All appropriately conservative. With `trial_decode_confidence = 0.80`, all trigger validation.

### Medium File (512 bytes)
Size factor: `512 / 1024 = 0.5`

- **chardet** (0.95 raw): `0.95 × 0.5 = 0.475`
- **magic** binary (0.95 base): `0.95 × 0.5 = 0.475`
- **magic** textual (0.75 base): `0.75 × 0.5 = 0.375`
- **charset-normalizer** (0.85 base): `0.85 × 0.5 = 0.425`
- **puremagic** (0.8 raw): `0.8 × 0.5 = 0.4`

Still below 0.80 threshold, but closer. More validation occurs.

### Full Confidence (1024+ bytes)
Size factor: `1024 / 1024 = 1.0` (or higher, capped at 1.0)

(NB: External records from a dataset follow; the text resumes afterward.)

(* ===== verification/Mproc.v ===== *)
(** * Processors: the MP tables of [src/mproc.c] and the processor set of [src/cpu.c]

    The BIOS describes the processors in a table that a floating pointer structure leads to.
    Physical memory is bytes; low memory is mapped one to one ([__phys_to_virt_lm]). The
    structures are those of [include/mproc.h], read at their offsets. *)
From S2P Require Import Prelude Memory CString Threads Sched.

Definition load16 (m : mem) (a : Z) : Z := u16 (m a + 256 * m (a + 1)).

(** [memcmp(p, literal, n)] *)
Fixpoint memcmp_lit (m : mem) (p : Z) (lit : list Z) : Z :=
  match lit with
  | [] => 0
  | c :: lit => if negb (m p =? c) then s8 (m p) - s8 c else memcmp_lit m (p + 1) lit
  end.

Definition sig_MP : list Z := [95; 77; 80; 95].       (* "_MP_" *)
Definition sig_PCMP : list Z := [80; 67; 77; 80].     (* "PCMP" *)

Definition SIZEOF_MPFP : Z := 16.
Definition SIZEOF_MPCONF : Z := 44.
Definition SIZEOF_MPPROC : Z := 20.
Definition SIZEOF_MPIOAPIC : Z := 8.

Definition MPPROC : Z := 0.
Definition MPBUS : Z := 1.
Definition MPIOAPIC : Z := 2.
Definition MPIOINTR : Z := 3.
Definition MPLINTR : Z := 4.
Definition MPBOOT : Z := 2.
Definition MAX_CPUS : nat := 32.

(** ** Finding the table *)

(** [static int __zero_checksum(schar_t *startp, size_t len)] *)
Fixpoint checksum_loop (n : nat) (m : mem) (p sum : Z) : Z :=
  match n with
  | O => sum
  | S n => checksum_loop n m (p + 1) (s8 (sum + s8 (m p)))
  end.

Definition __zero_checksum (m : mem) (startp len : Z) : Z := checksum_loop (Z.to_nat len) m startp 0.

(** [static mpfp_t *__search_mpfp(uint_t pa, size_t len)] *)
Fixpoint search_loop (fuel : nat) (m : mem) (cur lim : Z) : res Z :=
  match fuel with
  | O => Diverge
  | S fuel =>
      if cur <? lim then
        if (memcmp_lit m cur sig_MP =? 0) && (__zero_checksum m cur SIZEOF_MPFP =? 0) then Ret cur
        else search_loop fuel m (u32 (cur + SIZEOF_MPFP)) lim
      else Ret NULL
  end.

Definition __search_mpfp (m : mem) (pa len : Z) : res Z :=
  search_loop (S (Z.to_nat (len / SIZEOF_MPFP + 1))) m pa (u32 (pa + len)).

(** [static mpfp_t *search_mpfp()] *)
Definition search_mpfp (m : mem) : res Z :=
  let bda := 0x400 in
  let p := Z.shiftl (Z.lor (Z.shiftl (m (bda + 0x0F)) 8) (m (bda + 0x0E))) 4 in
  mp ← (if negb (p =? 0) then __search_mpfp m p 1024
        else
          let p := Z.lor (Z.shiftl (m (bda + 0x14)) 8) (m (bda + 0x13)) * 1024 in
          __search_mpfp m (u32 (p - 1024)) 1024);
  if negb (mp =? NULL) then Ret mp
  else __search_mpfp m 0xF0000 0x10000.

(** [static mpconf_t *mpconfig(mpfp_t **pmp)]: the floating pointer and the table *)
Definition mpconfig (m : mem) : res (option (Z * Z)) :=
  mp ← search_mpfp m;
  if (mp =? NULL) || (load32 m (mp + 4) =? NULL) then Ret None
  else
    let conf := load32 m (mp + 4) in
    if negb (memcmp_lit m conf sig_PCMP =? 0) then Ret None
    else if negb (m (conf + 6) =? 1) && negb (m (conf + 6) =? 4) then Ret None
    else if negb (__zero_checksum m conf (load16 m (conf + 4)) =? 0) then Ret None
    else Ret (Some (mp, conf)).

(** ** State *)

Record mp_state : Type := MpState {
  cpuset : nat → cpu_state_t;
  mp_ismp : Z;            (* mpinfo.ismp *)
  mp_ncpu : Z;            (* mpinfo.ncpu *)
  lapic_regp : Z;
  ioapic_id : Z;
  imcr : list (Z * Z);    (* outb(port, value), oldest first *)
}.

(** [bzero(cpuset, sizeof(cpuset))] *)
Definition zero_cpu : cpu_state_t := CpuState 0 false false 0 [] NULL SCHED_RR.

Definition set_flag_bsp (b : bool) (c : cpu_state_t) : cpu_state_t :=
  CpuState (proc_id c) b (preempt_on c) (saved_flags c) (runq c) (rthread c) (scheduler c).
Definition set_proc_id (x : Z) (c : cpu_state_t) : cpu_state_t :=
  CpuState x (flag_bsp c) (preempt_on c) (saved_flags c) (runq c) (rthread c) (scheduler c).

(** ** [init_mp] *)

(** What the loop over the entries carries along. *)
Record mp_scan : Type := MpScan {
  sc_ncpu : nat;
  sc_ismp : bool;
  sc_cpus : nat → cpu_state_t;
  sc_ioapic : Z;
}.

(** [case MPPROC]; past the end of [cpuset] the model stops. *)
Definition scan_proc (m : mem) (p : Z) (s : mp_scan) : res mp_scan :=
  if (MAX_CPUS <=? sc_ncpu s)%nat then Panic "cpuset overflow"
  else
    let apicid := m (p + 1) in
    let flags := m (p + 3) in
    let ismp := if negb (Z.of_nat (sc_ncpu s) =? apicid) then false else sc_ismp s in
    let c := cpu_reset_state (sc_cpus s (sc_ncpu s)) in
    let c := if negb (Z.land flags MPBOOT =? 0) then set_flag_bsp true c else c in
    let c := set_proc_id apicid c in
    Ret (MpScan (S (sc_ncpu s)) ismp (<[sc_ncpu s := c]> (sc_cpus s)) (sc_ioapic s)).

(** [for (p = (uchar_t * )(conf + 1); p < (uchar_t * )conf + conf->length;) switch ( *p) ...];
    an unknown type does not move [p]. *)
Fixpoint scan_loop (fuel : nat) (m : mem) (p lim : Z) (s : mp_scan) : res mp_scan :=
  match fuel with
  | O => Diverge
  | S fuel =>
      if p <? lim then
        let t := m p in
        if t =? MPPROC then
          s ← scan_proc m p s; scan_loop fuel m (u32 (p + SIZEOF_MPPROC)) lim s
        else if t =? MPIOAPIC then
          scan_loop fuel m (u32 (p + SIZEOF_MPIOAPIC)) lim
            (MpScan (sc_ncpu s) (sc_ismp s) (sc_cpus s) (m (p + 1)))
        else if (t =? MPBUS) || (t =? MPIOINTR) || (t =? MPLINTR) then
          scan_loop fuel m (u32 (p + 8)) lim s
        else scan_loop fuel m p lim (MpScan (sc_ncpu s) false (sc_cpus s) (sc_ioapic s))
      else Ret s
  end.

(** [int init_mp()]; [in23] is what [inb(0x23)] reads. *)
Definition init_mp (fuel : nat) (in23 : Z) (m : mem) (st : mp_state) : res (Z * mp_state) :=
  c ← mpconfig m;
  match c with
  | None => Ret (0, st)
  | Some (mp, conf) =>
      let lapic := load32 m (conf + 36) in
      s ← scan_loop fuel m (u32 (conf + SIZEOF_MPCONF)) (u32 (conf + load16 m (conf + 4)))
            (MpScan 0 true (cpuset st) (ioapic_id st));
      if negb (sc_ismp s) then Ret (0, MpState (sc_cpus s) 0 1 NULL 0 (imcr st))
      else
        let out := if negb (m (mp + 12) =? 0)
                   then imcr st ++ [(0x22, 0x70); (0x23, u8 (Z.lor in23 1))] else imcr st in
        Ret (s32 (Z.of_nat (sc_ncpu s) - 1),
             MpState (sc_cpus s) (if (1 <? sc_ncpu s)%nat then 1 else 0) (Z.of_nat (sc_ncpu s))
               lapic (sc_ioapic s) out)
  end.

(** ** [src/cpu.c] *)

(** [int lapic_get_id()] of [src/lapic.c]; [idreg] is what the calling processor reads from
    its id register. *)
Definition lapic_get_id (regp idreg : Z) : Z :=
  if negb (regp =? NULL) then s32 (Z.shiftr idreg 24) else -1.

(** [for (n = 0; n < mpinfo.ncpu; n++) if (test(cpuset[n])) return &cpuset[n]; return NULL;] *)
Fixpoint find_cpu (k n : nat) (cpus : nat → cpu_state_t) (test : cpu_state_t → bool) : option nat :=
  match k with
  | O => None
  | S k => if test (cpus n) then Some n else find_cpu k (S n) cpus test
  end.

(** [cpu_state_t *get_boot_processor()] *)
Definition get_boot_processor (st : mp_state) : option nat :=
  find_cpu (Z.to_nat (mp_ncpu st)) 0 (cpuset st) flag_bsp.

(** [cpu_state_t *get_processor()]; the comparison is unsigned. *)
Definition get_processor (st : mp_state) (idreg : Z) : option nat :=
  let cpu_id := lapic_get_id (lapic_regp st) idreg in
  find_cpu (Z.to_nat (mp_ncpu st)) 0 (cpuset st) (λ c, proc_id c =? u32 cpu_id).

(** [void init_bootstrap_processor()]; the result says whether the local APIC is
    initialised. *)
Definition init_bootstrap_processor (fuel : nat) (in23 : Z) (m : mem) (st : mp_state)
  : res (bool * mp_state) :=
  let st := MpState (λ _, zero_cpu) (mp_ismp st) (mp_ncpu st) (lapic_regp st) (ioapic_id st) (imcr st) in
  '(ap, st) ← init_mp fuel in23 m st;
  if ap <? 0 then Panic "init_mp: error"
  else if 0 <? ap then Ret (true, st)
  else
    let c := cpu_reset_state (cpuset st 0%nat) in
    let c := set_flag_bsp true c in
    let c := set_proc_id 0 c in
    Ret (false, MpState (<[0%nat := c]> (cpuset st)) (mp_ismp st) (mp_ncpu st) (lapic_regp st)
                  (ioapic_id st) (imcr st)).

- **chardet** (0.95 raw): `0.95 × 1.0 = 0.95`
- **magic** binary (0.95 base): `0.95 × 1.0 = 0.95`
- **magic** textual (0.75 base): `0.75 × 1.0 = 0.75`
- **charset-normalizer** (0.85 base): `0.85 × 1.0 = 0.85`
- **puremagic** (0.8 raw): `0.8 × 1.0 = 0.8`

Nice spread. Binary detections and high-confidence chardet skip validation. Textual MIME and charset-normalizer still trigger validation unless detection is very confident or sample is larger.

## Interaction with Behavior Thresholds

### `trial_decode_confidence` (default: 0.80)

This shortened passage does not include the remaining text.